Spark Performance issue - Writing partitions to S3 as individual files

Question

I'm running a spark job whose job is to scan a large file and split it into smaller files. The file is in Json Lines format and I'm trying to partition it by a certain column (id) and save each partition as a separate file to S3. The file size is about 12 GB but there are about 500000 distinct values of id. The query is taking almost 15 hours. What can I do to improve performance? Is Spark a poor choice for such a task? Please note that I do have the liberty to making sure that the source as a fixed number of rows per id.

import sys
from pyspark.context import SparkContext
from awsglue.context import GlueContext
from pyspark.sql import functions as F
from pyspark.sql.types import *
from pyspark.sql.functions import *
from pyspark.sql.window import Window
from awsglue.utils import getResolvedOptions
from awsglue.transforms import *
from pyspark.sql.functions import udf, substring, instr, locate
from datetime import datetime, timedelta

    
sc = SparkContext.getOrCreate()
glueContext = GlueContext(sc)
spark = glueContext.spark_session
# Get parameters that were passed to the job
args = getResolvedOptions(sys.argv, ['INPUT_FOLDER', 'OUTPUT_FOLDER', 'ID_TYPE', 'DATASET_DATE'])

id_type = args["ID_TYPE"]
output_folder = "{}/{}/{}".format(args["OUTPUT_FOLDER"], id_type, args["DATASET_DATE"])
input_folder = "{}/{}/{}".format(args["INPUT_FOLDER"], id_type, args["DATASET_DATE"])


INS_SCHEMA = StructType([
    StructField("camera_capture_timestamp", StringType(), True),
    StructField(id_type, StringType(), True),
    StructField("image_uri", StringType(), True)
])


data = spark.read.format("json").load(input_folder, schema=INS_SCHEMA)

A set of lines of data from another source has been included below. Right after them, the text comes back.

(* ===== verification/Proto.v ===== *)
(** The wire protocol ([proto/]): message headers ([protocolinfo.go]), messages
    and their contents ([message.go], [messages.go]), the choice of a compression
    ([capabilities.go]), and processes that exchange messages over a connection. *)

From S2P Require Import Prelude GoLib Crypto Address Entry Post.

(** ** Headers *)

Definition ProtoZif : Z := 0x7a66.
Definition ProtoVersion : Z := 0.
Definition ProtoHeader : string := "header".
Definition ProtoCap : string := ":ap".
Definition ProtoOk : string := "ok".
Definition ProtoNo : string := "no".
Definition ProtoTerminate : string := "term".
Definition ProtoCookie : string := "cookie".
Definition ProtoSig : string := "sig".
Definition ProtoDone : string := "done".
Definition ProtoSearch : string := "search".
Definition ProtoRecent : string := "recent".
Definition ProtoPopular : string := "popular".
Definition ProtoRequestHashList : string := "req.hashlist".
Definition ProtoRequestPiece : string := "req.piece".
Definition ProtoRequestAddPeer : string := "req.addpeer".
Definition ProtoPosts : string := "posts".
Definition ProtoHashList : string := "hashlist".
Definition ProtoDhtEntry : string := "dht.entry".
Definition ProtoDhtEntries : string := "dht.entries".
Definition ProtoDhtQuery : string := "dht.query".
Definition ProtoDhtAnnounce : string := "dht.announce".
Definition ProtoDhtFindClosest : string := "dht.findclosest".

(** ** Contents *)

Record MessageCapabilities := mkCaps { Compression : list string }.
Record MessageSearchQuery := mkSearchQuery { SQ_Query : string; SQ_Page : Z }.
Record MessageRequestPiece := mkRequestPiece { RP_Address : string; RP_Id : Z; RP_Length : Z }.

(** The Go values that messages carry. *)
Inductive value :=
| VEntry (e : Entry)
| VEntries (l : list (option Entry))
| VAddress (a : Address)
| VCaps (c : MessageCapabilities)
| VBytes (b : bytes)
| VString (s : string)
| VInt (z : Z)
| VSearch (q : MessageSearchQuery)
| VPiece (r : MessageRequestPiece)
| VPosts (l : list Post)
| VHashList (hashList : bytes) (size : Z)
| VNil.   (* a nil pointer *)

Inductive kind := KEntry | KEntries | KAddress | KCaps | KBytes | KString | KInt | KSearch | KPiece | KPosts | KHashList | KNil.

Definition kind_of (v : value) : kind :=
  match v with
  | VEntry _ => KEntry | VEntries _ => KEntries | VAddress _ => KAddress | VCaps _ => KCaps
  | VBytes _ => KBytes | VString _ => KString | VInt _ => KInt | VSearch _ => KSearch
  | VPiece _ => KPiece | VPosts _ => KPosts | VHashList _ _ => KHashList | VNil => KNil
  end.

(** The MessagePack library: encoded values, what decoding them within a limit of
    bytes as a value of a Go type gives, and what it leaves in a zeroed array of
    [n] bytes or in zero capabilities when its error is ignored. *)
Class Msgpack := {
  content : Type;
  content_size : content -> Z;
  content_text : content -> string;
  encode : value -> content;
  decode : Z -> kind -> content -> option value;
  decode_array : nat -> content -> bytes;
  decode_caps : content -> MessageCapabilities;
}.

(** Documented: decoding inverts encoding, yields a value of the type asked for,
    and an array keeps its length. *)
Class MsgpackLaws (K : Msgpack) : Prop := {
  decode_encode limit v : content_size (encode v) <= limit -> decode limit (kind_of v) (encode v) = Some v;
  decode_kind limit k c v : decode limit k c = Some v -> kind_of v = k;
  decode_array_length n c : length (decode_array n c) = n;
  decode_array_encode b : decode_array (length b) (encode (VBytes b)) = b;
  decode_caps_encode c : decode_caps (encode (VCaps c)) = c;
}.

(** A concrete instance: contents are the values, every one a byte long. *)
Definition same_kind (k k' : kind) : bool :=
  match k, k' with
  | KEntry, KEntry | KEntries, KEntries | KAddress, KAddress | KCaps, KCaps | KBytes, KBytes
  | KString, KString | KInt, KInt | KSearch, KSearch | KPiece, KPiece | KPosts, KPosts
  | KHashList, KHashList | KNil, KNil => true
  | _, _ => false
  end.
Definition toy_msgpack : Msgpack := {|
  content := value;
  content_size _ := 1;
  content_text c := match c with VString s => s | _ => ""%string end;
  encode v := v;
  decode limit k v := if (1 <=? limit) && same_kind (kind_of v) k then Some v else None;
  decode_array n v := match v with VBytes b => take n b ++ replicate (n - length b) zero | _ => replicate n zero end;
  decode_caps v := match v with VCaps c => c | _ => mkCaps [] end;
|}.

Lemma toy_msgpack_laws : MsgpackLaws toy_msgpack.
Proof.
  split; cbn.
  - intros limit v Hl. rewrite (proj2 (Z.leb_le _ _)) by lia. by destruct v.
  - intros limit k c v. destruct (1 <=? limit); [|done]. cbn.
    destruct (same_kind (kind_of c) k) eqn:E; [|done]. intros [= <-].
    by destruct (kind_of c), k.
  - intros n v. destruct v; rewrite ?length_replicate; try done.
    rewrite length_app, length_take, length_replicate. lia.
  - intros b. rewrite Nat.sub_diag, take_ge by lia. apply app_nil_r.
  - done.
Qed.

Definition MaxEntrySize : Z := 1024 * 1024 * 4.
Definition MaxMessageContentSize : Z := MaxEntrySize.

Section Messages.
Context {K : Msgpack}.

Record Message := mkMessage { Header : string; Content : option content }.

(** [(m *Message) Write(iface)]: the encoder has no error on these values. *)
Definition Message_Write (v : value) (m : Message) : Message := mkMessage (Header m) (Some (encode v)).

(** [(m *Message) Read(&x)] for an [x] of the type [k]. *)
Definition Message_Read (k : kind) (m : Message) : outcome value :=
  match Content m with
  | None => Err (ErrText "Message has no content")
  | Some c =>
      match decode MaxMessageContentSize k c with
      | Some v => Ok v
      | None => Err (ErrText "msgpack")
      end
  end.

(** [m.Read(&a)] for an array [a] of [n] bytes, its error ignored. *)
Definition Message_ReadArray (n : nat) (m : Message) : bytes :=
  match Content m with None => replicate n zero | Some c => decode_array n c end.

(** [m.Read(caps)] for zero capabilities, its error ignored. *)
Definition Message_ReadCaps (m : Message) : MessageCapabilities :=
  match Content m with None => mkCaps [] | Some c => decode_caps c end.

(** [(m *Message) ReadInt()]. *)
Definition Message_ReadInt (m : Message) : outcome Z :=
  v ← Message_Read KInt m;
  match v with VInt z => Ok z | _ => Err (ErrText "msgpack") end.

(** [(m *Message) Ok()]. *)
Definition Message_Ok (m : Message) : bool := bool_decide (Header m = ProtoOk).

(** [Message{Header: h}]. *)
Definition bare (h : string) : Message := mkMessage h None.

(** ** Processes *)

(** What one end of a connection does: it ends, writes a message and learns
    whether the write succeeded, reads a message ([None] is an error), or closes
    the connection. *)
Inductive Proc (A : Type) :=
| Ret (o : outcome A)
| Send (m : Message) (k : bool -> Proc A)
| Recv (k : option Message -> Proc A)
| Close (k : Proc A).
Arguments Ret {A} _.
Arguments Send {A} _ _.
Arguments Recv {A} _.
Arguments Close {A} _.

Fixpoint Proc_bind {A B} (f : A -> Proc B) (p : Proc A) : Proc B :=
  match p with
  | Ret (Ok a) => f a
  | Ret (Err e) => Ret (Err e)
  | Ret Panic => Ret Panic
  | Send m k => Send m (fun b => Proc_bind f (k b))
  | Recv k => Recv (fun m => Proc_bind f (k m))
  | Close k => Close (Proc_bind f k)
  end.
#[global] Instance Proc_ret : MRet Proc := fun A a => Ret (Ok a).
#[global] Instance Proc_mbind : MBind Proc := @Proc_bind.

(** The error value is handed to the caller. *)
Fixpoint Proc_try {A} (p : Proc A) : Proc (A + error) :=
  match p with
  | Ret (Ok a) => Ret (Ok (inl a))
  | Ret (Err e) => Ret (Ok (inr e))
  | Ret Panic => Ret Panic
  | Send m k => Send m (fun b => Proc_try (k b))
  | Recv k => Recv (fun m => Proc_try (k m))
  | Close k => Close (Proc_try k)
  end.

Definition lift_out {A} (o : outcome A) : Proc A := Ret o.

(** [cl.WriteMessage(m)] and [cl.ReadMessage()]. *)
Definition WriteMessage (m : Message) : Proc unit :=
  Send m (fun ok => Ret (if ok then Ok tt else Err ErrEOF)).
Definition ReadMessage : Proc Message :=
  Recv (fun m => Ret (match m with Some m => Ok m | None => Err ErrEOF end)).
(** A write whose error is not looked at. *)
Definition WriteMessage_ (m : Message) : Proc unit := Send m (fun _ => Ret (Ok tt)).
Definition CloseConn : Proc unit := Close (Ret (Ok tt)).

(** [cl.WriteErr(err)], its own error not looked at. *)
Definition WriteErr (text : string) : Proc unit :=
  WriteMessage_ (Message_Write (VString text) (bare ProtoNo)).

(** The process alone, against any peer: the messages the peer sends (then the
    connection ends) and which writes succeed. After [Close] everything fails.
    The result is what was written and the outcome. *)
Fixpoint play {A} (p : Proc A) (incoming : list Message) (writes : list bool) (closed : bool) :
  list Message * outcome A :=
  match p with
  | Ret o => ([], o)
  | Send m k =>
      match (if closed then [] else writes) with
      | true :: w => let '(out, o) := play (k true) incoming w closed in (m :: out, o)
      | _ => play (k false) incoming [] closed
      end
  | Recv k =>
      match (if closed then [] else incoming) with
      | m :: rest => play (k (Some m)) rest writes closed
      | [] => play (k None) [] writes closed
      end
  | Close k => play k incoming writes true
  end.

(** Two processes on one connection with reliable queues in both directions;
    [fuel] bounds the number of steps. A process that waits for the other one
    yields. *)
Fixpoint duet {A B} (fuel : nat) (p : Proc A) (q : Proc B) (to_p to_q : list Message) :
  option (outcome A * outcome B) :=
  match fuel with
  | O => None
  | S f =>
      match p with
      | Send m k => duet f (k true) q to_p (to_q ++ [m])
      | Close k => duet f k q to_p to_q
      | Ret o =>
          match q with
          | Ret o' => Some (o, o')
          | Send m k => duet f p (k true) (to_p ++ [m]) to_q
          | Close k => duet f p k to_p to_q
          | Recv k => match to_q with m :: r => duet f p (k (Some m)) to_p r | [] => duet f p (k None) to_p [] end
          end
      | Recv k =>
          match to_p with
          | m :: r => duet f (k (Some m)) q r to_q
          | [] =>
              match q with
              | Ret o' => duet f (k None) q [] to_q
              | Send m k' => duet f p (k' true) (to_p ++ [m]) to_q
              | Close k' => duet f p k' to_p to_q
              | Recv k' => match to_q with m :: r => duet f p (k' (Some m)) to_p r | [] => None end
              end
          end
      end
  end.
End Messages.
Arguments Message : clear implicits.
Arguments Message {K}.
Arguments Proc {K} A.
Arguments Ret {K A} _.
Arguments Send {K A} _ _.
Arguments Recv {K A} _.
Arguments Close {K A} _.

(** ** Compression *)

(** [ChooseCompression(client, server)]. *)
Definition ChooseCompression (client server : MessageCapabilities) : string :=
  fold_left (fun compression i =>
    if negb (bool_decide (compression = ""%string)) then compression
    else fold_left (fun c j => if bool_decide (i = j) then i else c) (Compression client) compression)
    (Compression server) ""%string.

data = data.withColumn("fnsku_1", F.col("fnsku"))

data.coalesce(1).write.partitionBy(["fnsku_1"]).mode('append').json(output_folder)

I have tried repartition instead of coalesce too.

I'm using AWS Glue

why do you need `coalesce(1)`? Any reason? - Ah... mode append, I see. — Lamanus, Aug 01 '20 at 04:37
Spark uses the distributed file system and so the single file process is really bad and it makes job slow down. — Lamanus, Aug 01 '20 at 04:40
So are you stating that if I have multiple files as source it will be faster? I thought Spark will use distributed processing even if the source is a single file. — lalatnayak, Aug 01 '20 at 04:55
I'm writing to multiple files. Just that I need one file per partition. — lalatnayak, Aug 01 '20 at 05:22
So what happened when you tried `repartition("fnsku_1")` instead of `coalesce(1)`? The difference between the two is that `repartition` creates a stage boundary whereas `coalesce` can be "optimized" forward (https://spark.apache.org/docs/2.4.0/api/python/pyspark.sql.html#pyspark.sql.DataFrame.coalesce _...However if you're doing a drastic coalesce..._) — mazaneicha, Aug 03 '20 at 16:18
Could you please update Spark UI and ganglia chart in question and plz mention how you are runing EMR or Glue ? — vaquar khan, Aug 03 '20 at 16:47
@lalatnayak Have you tried reading this via Glue dynamic frame ? Also how many columns does your source data have ? It will be good to update your question with sample records.And is there any reason why you are using coalesce(1) with 1 as value instead of repartition(totalfilesize/n not less than (128 MB) ) ? — Prabhakar Reddy, Aug 08 '20 at 16:43

score 4 · Answer 1 · answered Aug 03 '20 at 16:28

Please consider the following as one of possible options. It would be awesome to see if it helped :)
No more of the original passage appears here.